The Spokesman-Review has the story.
Spokane voters ousted Mayor Jim West today.
Preliminary results in the all-mail special election have 65 percent of the ballots marked in favor of the recall, and 35 percent against.
The 59,501 ballots counted represent 54 percent of the 110,589 sent to voters nearly three weeks ago. Ballots will continue to arrive at the elections office for the next several days, but the margin of support for the recall makes it mathematically unlikely that West can reverse the results.
The charge on the ballot, based on reports in The Spokesman-Review, said West should be removed for using "his office for personal benefit." In his ballot response, West denied using his office for personal gain, said he had helped move the city forward by solving long-standing problems and better management practices, and apologized for "errors in my private life."
Under state law, West will officially be removed from office on Dec. 16, the day the election results are certified. Council President Dennis Hession will become the mayor pro tem until the council selects a replacement to serve the remaining two years of West's term.
West's problems with sexual misconduct may have begun decades ago, but the momentum for a recall election began when The Spokesman-Review published a long article reporting allegations that he may have molested boys while serving as a deputy sheriff, solicited teenagers for sex and offered city positions to young men as part of seduction attempts. Controversy arose over the newspaper's use of a computer technician posing as a high school senior at Gay.com, an Internet site where homosexual men socialize, to confirm West's identity and behavior. The computer technician mimicked the conduct of a teen who reported meeting West there, being courted, and ultimately having sex with the mayor in his car.

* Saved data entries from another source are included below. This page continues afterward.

(** The first key of a map, as a concrete choice. *)
Definition some_key (m : gmap MergeCacheKey (list MergedWindows)) : option MergeCacheKey := head (map_to_list m).*1.

Lemma some_key_in m : m ≠ ∅ → ∃ k, some_key m = Some k ∧ is_Some (m !! k).
Proof.
  intros Hm. unfold some_key. destruct (map_to_list m) as [|[k v] l] eqn:E; [by apply map_to_list_empty_iff in E|].
  exists k. split; [done|]. exists v. apply elem_of_map_to_list. rewrite E. by left.
Qed.

Definition demo_comps : MergeComponents :=
  mkMergeComponents {[ "pc" := "ws" ]} {[ "ws" := mkMergeStrategy true true "wc" ]} ∅.
Definition demo_service : MergeService := mkMergeService {[ "ws" := IntervalCoder ]} ∅.

(** Sixteen bytes that name a request. *)
Definition demo_nonce (i : nat) : bytes := replicate 15 (u8 0) ++ [u8 (Z.of_nat i)].

(** The answers for the requests of the example. *)
Definition demo_answers : list Answer :=
  [mkAnswer (demo_nonce 1) [IntervalWindow 50 60] [];
   mkAnswer (demo_nonce 0) [] [mkMerged (IntervalWindow 0 15) [IntervalWindow 0 10; IntervalWindow 5 15]]].
Definition demo_output : bytes :=
  match traverse (encode_answer (P:=release_profile) IntervalCoder) demo_answers with Ok encs => concat encs | _ => [] end.
Definition demo_requests : list (list BeamWindow) :=
  [[IntervalWindow 5 15; IntervalWindow 0 10]; [IntervalWindow 50 60]].
Definition demo_results : list (list MergedWindows) :=
  [[mkMerged (IntervalWindow 0 15) [IntervalWindow 0 10; IntervalWindow 5 15]];
   [mkMerged (IntervalWindow 50 60) [IntervalWindow 50 60]]].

Both the public and some journalists questioned the ethics of the The Spokesman-Review using a hired hand to elicit information from West. The ruse ended after West appeared at a designated place for a sexual rendevous with the person he believed to be a high school senior.
I have never accepted West's claim that his behavior was solely personal. There are too many indicia connecting his secret personal life and his public life as a powerful politician. He used his position as mayor to impress would-be conquests. His city-owned computer was sometimes used for visiting Gay.com and similar sites. Some of those visits occurred during working hours. West downloaded thousands of pictures of men, some of them nude, others engaged in sex acts, to the computer. In addition, he is alleged to have offered a human resources position to a young man he was trying to date. Another young man says he was appointed to the city's human rights commission after West made bumbling attempts to attract his sexual interest on line. The unwanted advances continued until the he resigned his position and ended contact with West. There is additional evidence, but I think this information sufficient to establish that West's private and public lives had merged, with his apparent obsession with seeking out young males for sex getting the upper hand.

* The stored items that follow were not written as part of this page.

Lemma record_spec infos n metrics :
  metrics_ok n metrics → (Z.of_nat (n + total_payload infos) < 2 ^ 31)%Z →
  ∃ metrics', record metrics infos = Ok metrics' ∧ metrics_ok (n + total_payload infos) metrics'
    ∧ values metrics' = foldl observe (values metrics) infos.
Proof.
  revert n metrics. induction infos as [|info infos IH]; intros n metrics Hok Hb; unfold total_payload in *;
    cbn [record sum_list_with foldl] in *.
  { exists metrics. by rewrite Nat.add_0_r. }
  destruct (record_one_spec n metrics info Hok) as (m1 & -> & Hok1 & Hv1); [lia|]. cbn [mbind outcome_bind].
  destruct (IH (n + length (mi_payload info))%nat m1 Hok1) as (m2 & E & Hok2 & Hv2); [lia|].
  exists m2. rewrite Nat.add_assoc. split_and!; [done|done|]. by rewrite Hv2, Hv1.
Qed.

Lemma empty_ok : metrics_ok 0 ∅.
Proof. split; intros k i; by rewrite lookup_empty. Qed.

(** ** The value of one metric *)

(** The values reported for a metric. *)
Definition reported (k : MetricKey) (infos : list MonitoringInfo) : list MetricValue :=
  omap (λ info, if decide (key_of info = k) then value_of info else None) infos.

Definition observe_value (acc : option MetricValue) (v : MetricValue) : option MetricValue :=
  match acc with
  | None => Some v
  | Some current => match combine current v with Some c => Some c | None => Some current end
  end.

Lemma observe_lookup infos vs k :
  foldl observe vs infos !! k = foldl observe_value (vs !! k) (reported k infos).
Proof.
  revert vs. induction infos as [|info infos IH]; intros vs; [done|]. cbn [foldl]. rewrite IH.
  unfold reported at 2. cbn [omap list_omap]. fold (reported k infos). unfold observe.
  destruct (decide (key_of info = k)) as [<-|Hne].
  - destruct (value_of info) as [v|]; [|done]. cbn [foldl]. f_equal.
    destruct (vs !! key_of info) as [c|] eqn:Ec; cbn [observe_value]; [|by rewrite lookup_insert_eq].
    destruct (combine c v); [by rewrite lookup_insert_eq|done].
  - f_equal. destruct (value_of info) as [v|]; [|done].
    destruct (vs !! key_of info) as [c|]; [destruct (combine c v)|]; by rewrite ?lookup_insert_ne.
Qed.

(** Counters. *)
Lemma observe_sums zs z :
  (∀ n, in_i 64 (z + foldr Z.add 0 (take n zs))%Z = true) →
  foldl observe_value (Some (Sum z)) (Sum <$> zs) = Some (Sum (z + foldr Z.add 0 zs)%Z).
Proof.
  revert z. induction zs as [|x zs IH]; intros z Hz; cbn [fmap list_fmap foldl foldr observe_value combine].
  { by rewrite Z.add_0_r. }
  pose proof (Hz 1%nat) as H1. simpl in H1. rewrite Z.add_0_r in H1. unfold checked. rewrite H1. cbn [fmap option_fmap option_map].
  rewrite IH; [f_equal; f_equal; lia|]. intros n. specialize (Hz (S n)). simpl in Hz. by rewrite Z.add_assoc in Hz.
Qed.

(** Gauges. *)
Lemma observe_gauges gs g :
  foldl observe_value (Some (Gauge g.1 g.2)) ((λ g, Gauge g.1 g.2) <$> gs)
  = (λ g, Gauge g.1 g.2) <$> Some (foldl (λ a b : Z * Z, if (a.1 <=? b.1)%Z then b else a) g gs).
Proof.
  revert g. induction gs as [|x gs IH]; intros g; [done|]. cbn [fmap list_fmap foldl observe_value combine option_fmap option_map] in *.
  rewrite <- IH. by destruct (g.1 <=? x.1)%Z.
Qed.

(** String sets. *)
Lemma observe_sets Xs X :
  foldl observe_value (Some (StringSet X)) (StringSet <$> Xs) = Some (StringSet (X ∪ ⋃ Xs)).
Proof.
  revert X. induction Xs as [|Y Xs IH]; intros X; cbn [fmap list_fmap foldl observe_value combine].
  { cbn. by rewrite (right_id_L ∅ (∪)). }
  rewrite IH. cbn. by rewrite (assoc_L (∪)).
Qed.

(** The newest of the gauges, the later one on a tie. *)
Lemma newest_gauge gs g :
  let newest := foldl (λ a b : Z * Z, if (a.1 <=? b.1)%Z then b else a) g gs in
  ∃ before after, g :: gs = before ++ newest :: after
    ∧ Forall (λ h, h.1 ≤ newest.1)%Z before ∧ Forall (λ h, h.1 < newest.1)%Z after.
Proof.
  induction gs as [|x gs IH] using rev_ind; intros newest; [by exists [], []|]. cbv zeta in IH.
  unfold newest. rewrite foldl_snoc. set (n := foldl _ g gs) in *. clearbody n. clear newest.
  destruct IH as (before & after & E & Hb & Ha). change (g :: gs ++ [x]) with ((g :: gs) ++ [x]). rewrite E.
  destruct (Z.leb_spec n.1 x.1) as [Hle|Hgt].
  - exists (before ++ n :: after), []. split_and!; [done| |constructor]. apply Forall_app. split; [|constructor; [done|]];
      (eapply Forall_impl; [eassumption|]); simpl; lia.
  - exists before, (after ++ [x]). split_and!; [by rewrite <- app_assoc|done|]. apply Forall_app. split; [done|].
    by apply Forall_singleton.
Qed.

Some people are particularly offended by West's opposition to gay rights legislation as a state legislator, majority leader and mayor. They say that his role of closeted gay nemesis of homosexuals was particularly reprehensible. There is irony in that. But, I don't believe that West's homosexuality, which he denied until the scandal, is the key to the situation. A heterosexual politician who sought out girls and young women for sex, using city resources, and offering them paid or unpaid positions in the city bureaucracy, would be just as much in the wrong.
Citizens of Spokane have appeared reluctant to confront a politician with a reputation for playing hard ball until now. The recall campaign was led by a couple of people with no political experience or financial clout. It was underfunded, and, poorly publicized except for newspaper coverage. Though they gradually withdrew tacit support for him, business and most political leaders did not directly admonish West. Religious leaders were silent. The big picture that emerged was of a city in which people are reluctant to challenge the powerful. The secrecy of the ballot process seems to have given the city its voice. That voice has said 'No' to Jim West.